In the past, “decorating” involved hiding away those parts of a space that reminded inhabitants that the space was actually constructed of something, and that different building materials were necessary in order to make the space function, such as the wiring for wall sconces or ceiling light fixtures. Industrial décor goes against that by adding (or allowing to exist) a raw, unfinished aesthetic. In fact, many design enthusiasts now specifically seek out this ‘unfinished’ look.
Salvaged objects are those objects who are either revived to serve their original purpose or reused in another way to serve a different, yet still functional, purpose. It should come as no surprise that industrial décor features the aesthetic of utility, whether authentic or contrived. A red iron wheel centered on your dining table’s base? Absolutely chic, unassuming, and comfortable.

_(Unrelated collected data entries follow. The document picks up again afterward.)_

(* ===== verification/EndpointFacts.v ===== *)
(** What the helpers for attributes, labels, switches and window coverings do. *)
From S2P Require Import Prelude JsValue Validate Async Ownership Deep Behaviors BehaviorFacts Endpoint.
From stdpp Require Import gmap strings.
#[local] Open Scope string_scope.
#[local] Open Scope Z_scope.
Import Behaviors Validate Endpoint.

(** ** Attributes *)

Lemma run_setStateOf env c kvs w :
  run (setStateOf env c kvs) w =
  match accept env c kvs with
  | Throw e => (w, Throw e)
  | Ok _ => match servers w !! c with Some _ => (setAttrs c kvs w, Ok tt) | None => (w, Throw (Error [])) end
  end.
Proof.
  unfold setStateOf. rewrite run_bind, run_await, run_liftRes. destruct (accept env c kvs); [|done].
  rewrite run_bind, run_ask. by destruct (servers w !! c).
Qed.

(** A server that is there, whose attribute is there, on an endpoint that is active. *)
Definition Located (w : World) (cluster : Cluster) (attribute c k : string) : Prop :=
  active w = true /\ k = lowercaseFirstLetter attribute /\
  exists id, getBehavior w cluster = Some id /\ c = capitalizeFirstLetter id /\ exists f, servers w !! c = Some f /\ hasKey k f = true.

Lemma locate_Located w cluster attribute c k :
  Located w cluster attribute c k -> exists id, locate w cluster attribute = Ok (Some (id, attr w c k)) /\ c = capitalizeFirstLetter id.
Proof.
  intros (Ha & -> & id & Hid & -> & f & Hf & Hk). exists id. split; [|done]. unfold locate. rewrite Hid, Ha. cbn [negb].
  unfold attributeIn, supported. by rewrite Hf, bind_Ok, Hk.
Qed.

Lemma hasKey_setField k k' v f : hasKey k (setField k' v f) = bool_decide (k = k') || hasKey k f.
Proof.
  induction f as [|[k0 v0] f IH]; cbn [setField hasKey existsb fst].
  - rewrite orb_false_r. by rewrite orb_false_r, (bool_decide_ext (k' = k) (k = k')) by (split; congruence).
  - destruct (decide (k' = k0)) as [<-|Hne].
    + rewrite (bool_decide_eq_true_2 (k' = k')) by done. cbn [existsb fst].
      rewrite (bool_decide_ext (k' = k) (k = k')) by (split; congruence). by destruct (bool_decide (k = k')).
    + rewrite (bool_decide_eq_false_2 (k' = k0)) by done. cbn [existsb fst]. unfold hasKey in IH. rewrite IH.
      by destruct (bool_decide (k0 = k)), (bool_decide (k = k')).
Qed.

Lemma getBehavior_set w c kvs cluster id :
  is_Some (servers w !! c) -> getBehavior w cluster = Some id -> getBehavior (setAttrs c kvs w) cluster = Some id.
Proof.
  intros [f Hf]. unfold getBehavior, supported. destruct cluster as [s|s|s|i]; try done;
    (destruct (decide (c = capitalizeFirstLetter (lowercaseFirstLetter s))) as [->|Hne];
      [simpl; rewrite lookup_insert_eq, Hf; done|simpl; by rewrite lookup_insert_ne]).
Qed.

Lemma Located_set w cluster attribute c k v :
  Located w cluster attribute c k -> Located (setAttrs c [(k, v)] w) cluster attribute c k /\ attr (setAttrs c [(k, v)] w) c k = v.
Proof.
  intros (Ha & -> & id & Hid & -> & f & Hf & Hk). split.
  - split; [done|]. split; [done|]. exists id. split; [apply getBehavior_set; [by eexists|done]|]. split; [done|].
    eexists. split; [simpl; by rewrite lookup_insert_eq|]. cbn [foldl fst snd]. by rewrite hasKey_setField, bool_decide_eq_true_2.
  - unfold attr. rewrite attributes_set. cbn [updated foldl fst snd]. apply getField_setField.
Qed.

Lemma attr_set_other w c k v c' k' : (c', k') <> (c, k) -> attr (setAttrs c [(k, v)] w) c' k' = attr w c' k'.
Proof.
  intros Hne. unfold attr. destruct (decide (c = c')) as [<-|Hc].
  - rewrite attributes_set. cbn [updated foldl fst snd]. apply getField_setField_ne. congruence.
  - by rewrite attributes_set_ne.
Qed.

Lemma run_setAttribute env cluster attribute v w c k :
  Located w cluster attribute c k ->
  run (setAttribute env cluster attribute v) w =
    match accept env c [(k, v)] with Ok _ => (setAttrs c [(k, v)] w, Ok true) | Throw e => (w, Throw e) end.
Proof.
  intros HL. pose proof HL as (_ & -> & _ & _ & _ & f & Hf & _). destruct (locate_Located _ _ _ _ _ HL) as (id & Hl & ->).
  unfold setAttribute. rewrite run_bind, run_ask, run_bind, Hl, run_liftRes, run_bind, run_await, run_setStateOf, Hf.
  by destruct (accept _ _ _).
Qed.

Lemma run_updateAttribute env cluster attribute v w c k :
  Located w cluster attribute c k ->
  run (updateAttribute env cluster attribute v) w =
    if unchanged (attr w c k) v then (w, Ok false)
    else match accept env c [(k, v)] with Ok _ => (setAttrs c [(k, v)] w, Ok true) | Throw e => (w, Throw e) end.
Proof.
  intros HL. pose proof HL as (_ & -> & _ & _ & _ & f & Hf & _). destruct (locate_Located _ _ _ _ _ HL) as (id & Hl & ->).
  unfold updateAttribute. rewrite run_bind, run_ask, run_bind, Hl, run_liftRes. destruct (unchanged _ v); [done|].
  rewrite run_bind, run_await, run_setStateOf, Hf. by destruct (accept _ _ _).
Qed.

Lemma unchanged_refl v : tidy v -> unchanged v v = true.
Proof. intros Hv. destruct v; cbn [unchanged]; try (by apply bool_decide_eq_true_2); by apply equal_refl. Qed.

(** An update of an attribute that exists settles it: a value that matter.js accepts
    and that differs from the present one is stored, and read back; no other attribute
    changes; and the same update once more finds nothing to do. A value that is refused
    changes nothing. *)
Theorem update_settles (env : Env) (cluster : Cluster) (attribute c k : string) (v : value) (w : World) :
  Located w cluster attribute c k -> tidy v ->
  let (w', r) := run (updateAttribute env cluster attribute v) w in
  (forall c' k', (c', k') <> (c, k) -> attr w' c' k' = attr w c' k') /\
  match r with
  | Throw e => w' = w /\ accept env c [(k, v)] = Throw e
  | Ok b => getAttribute w' cluster attribute = Ok (if b then v else attr w c k) /\ b = negb (unchanged (attr w c k) v) /\
            run (updateAttribute env cluster attribute v) w' = (w', Ok false)
  end.
Proof.
  intros HL Hv. rewrite (run_updateAttribute env cluster attribute v w c k HL).
  destruct (unchanged (attr w c k) v) eqn:E.
  - split; [done|]. split; [|split; [done|by rewrite (run_updateAttribute env cluster attribute v w c k HL), E]].
    unfold getAttribute. destruct (locate_Located _ _ _ _ _ HL) as (id & -> & _). done.
  - destruct (accept env c [(k, v)]) eqn:Ea; [|by split].
    destruct (Located_set w cluster attribute c k v HL) as [HL' Hattr].
    split; [intros c' k'; apply attr_set_other|]. split; [|split; [done|]].
    + unfold getAttribute. destruct (locate_Located _ _ _ _ _ HL') as (id & -> & _). by rewrite bind_Ok, Hattr.
    + rewrite (run_updateAttribute env cluster attribute v _ c k HL'), Hattr. by rewrite unchanged_refl.
Qed.

(** An endpoint with two attributes, whose values matter.js accepts unless they are null. *)
Definition strictEnv : Env :=
  mkEnv (fun _ _ => mret Undefined) (fun _ _ _ => mret Undefined)
    (fun _ kvs => if existsb (fun kv => bool_decide (snd kv = Null)) kvs then Throw TypeError else Ok tt) 0.
(** One that accepts everything. *)
Definition sampleLabels : Env := mkEnv (fun _ _ => mret Undefined) (fun _ _ _ => mret Undefined) (fun _ _ => Ok tt) 0.
Definition lamp : World := mkWorld {["OnOff" := [("onOff", Bool true); ("options", Obj [("a", Num 1); ("b", Num 2)])]]} [] [] true.

Lemma update_settles_witness :
  run (updateAttribute strictEnv (ById "OnOff") "options" (Obj [("b", Num 2); ("a", Num 1)])) lamp = (lamp, Ok false) /\
  getAttribute (fst (run (updateAttribute strictEnv (ById "OnOff") "OnOff" (Bool false)) lamp)) (ById "OnOff") "OnOff" = Ok (Bool false).
Proof.
  split; [by vm_compute|].
  assert (HL : Located lamp (ById "OnOff") "OnOff" "OnOff" "onOff")
    by (split; [done|]; split; [done|]; exists "onOff"; split; [by vm_compute|]; split; [done|]; eexists; split; by vm_compute).
  pose proof (update_settles strictEnv (ById "OnOff") "OnOff" "OnOff" "onOff" (Bool false) lamp HL I) as H.
  destruct (run (updateAttribute strictEnv (ById "OnOff") "OnOff" (Bool false)) lamp) as [w' r] eqn:E.
  assert (Hr : r = Ok true) by (change (snd (w', r) = Ok true); rewrite <- E; by vm_compute). subst r. apply H.
Defined.

(** ** Labels *)

Definition labelOf (e : value) : value := optProp e "label".

(** Entries of at most 16 characters, with distinct labels. *)
Definition LabelList (l : list value) : Prop :=
  NoDup (map labelOf l) /\
  Forall (fun e => exists label v, e = Obj [("label", Str label); ("value", Str v)] /\ (String.length label <= 16)%nat /\ (String.length v <= 16)%nat) l.

Lemma length_strTake n s : (String.length (strTake n s) <= n)%nat.
Proof.
  unfold strTake. revert n. induction s as [|a s IH]; intros [|n]; cbn; try lia. apply le_n_S, IH.
Qed.

Lemma labelOf_entry label v : labelOf (labelEntry label v) = Str (strTake 16 label).
Proof. done. Qed.

(** The list with a label added or replaced. *)
Definition relabel (label v : string) (l : list value) : list value :=
  (List.filter (fun e => negb (bool_decide (labelOf e = Str (strTake 16 label)))) l ++ [labelEntry label v])%list.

With so much emphasis on raw, natural pieces in industrial style, it makes sense that oil landscapes in rich tones and softened sculptures would seem out of place. Artwork and all accents (which, in a pared down space that embraces the industrial, will seem like art) should be kept edgy and current…even if the medium or content is not. Abstracts, sculptures of multiple media, even old traffic signs will feel right at home. Or, if unsure, black and white photos in simple, contemporary frames and simple, wide mats will win every time.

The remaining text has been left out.